| What you will do |
The span to be transcribed begins with the line that contains "Lemma zeroes_cval n" and ends with the last line of the listing; copy it exactly and include nothing else.

★ ★ ★ ★

(** Appending to a string in an array. *)
Lemma append_run dest p src t size : cval dest = Some p -> cval src = Some t -> 0 <= lenZ p < size -> lenZ dest = size ->
  exists r, strlcpy dest (lenZ p) src (size - lenZ p) = Some (r, lenZ t) /\ cval r = Some (p ++ take (Z.to_nat (size - lenZ p - 1)) t) /\ lenZ r = size.
Proof.
  intros Hd Hs Hp Hl. destruct (cval_inv _ _ Hs) as (Hn & r0 & ->). destruct (cval_inv _ _ Hd) as (Hpn & r1 & E).
  eexists. split; [apply strlcpy_spec; [done|lia..]|]. set (k := take _ t). assert (Hk : (length k <= Z.to_nat (size - lenZ p - 1))%nat) by (unfold k; rewrite length_take; lia).
  unfold lenZ in *. rewrite Nat2Z.id. split; [|rewrite length_splice; [done|]; rewrite length_app; cbn; lia].
  unfold splice. rewrite E, take_app_length, <- app_assoc, app_assoc. cbn [app]. apply cval_app. apply no_nul_app. split; [done|]. by apply no_nul_take.
Qed.
Lemma zeroes_cval n : 0 < n -> cval (zeroes n) = Some [].
Proof. intros Hn. unfold zeroes. destruct (Z.to_nat n) eqn:E; [lia|done]. Qed.
Lemma lenZ_zeroes n : 0 <= n -> lenZ (zeroes n) = n.
Proof. intros Hn. unfold lenZ, zeroes. rewrite length_replicate. lia. Qed.
Lemma terminated_app m p t n : cval m = Some (p ++ take n t) -> Forall (fun c => 0 <= c < 256) p -> Forall (fun c => 0 <= c < 256) t -> lenZ m < 2 ^ 20 -> terminated m.
Proof.
  intros Hm Hp Ht Hl. exists (p ++ take n t). split; [done|]. split; [apply Forall_app_2; [done|by apply Forall_take]|].
  destruct (cval_inv _ _ Hm) as (_ & r & E). rewrite E in Hl. unfold lenZ in *. rewrite length_app in Hl. lia.
Qed.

★ ★ ★ ★

| Exercise result |
Lemma zeroes_cval n : 0 < n -> cval (zeroes n) = Some [].
Proof. intros Hn. unfold zeroes. destruct (Z.to_nat n) eqn:E; [lia|done]. Qed.
Lemma lenZ_zeroes n : 0 <= n -> lenZ (zeroes n) = n.
Proof. intros Hn. unfold lenZ, zeroes. rewrite length_replicate. lia. Qed.
Lemma terminated_app m p t n : cval m = Some (p ++ take n t) -> Forall (fun c => 0 <= c < 256) p -> Forall (fun c => 0 <= c < 256) t -> lenZ m < 2 ^ 20 -> terminated m.
Proof.
  intros Hm Hp Ht Hl. exists (p ++ take n t). split; [done|]. split; [apply Forall_app_2; [done|by apply Forall_take]|].
  destruct (cval_inv _ _ Hm) as (_ & r & E). rewrite E in Hl. unfold lenZ in *. rewrite length_app in Hl. lia.
Qed.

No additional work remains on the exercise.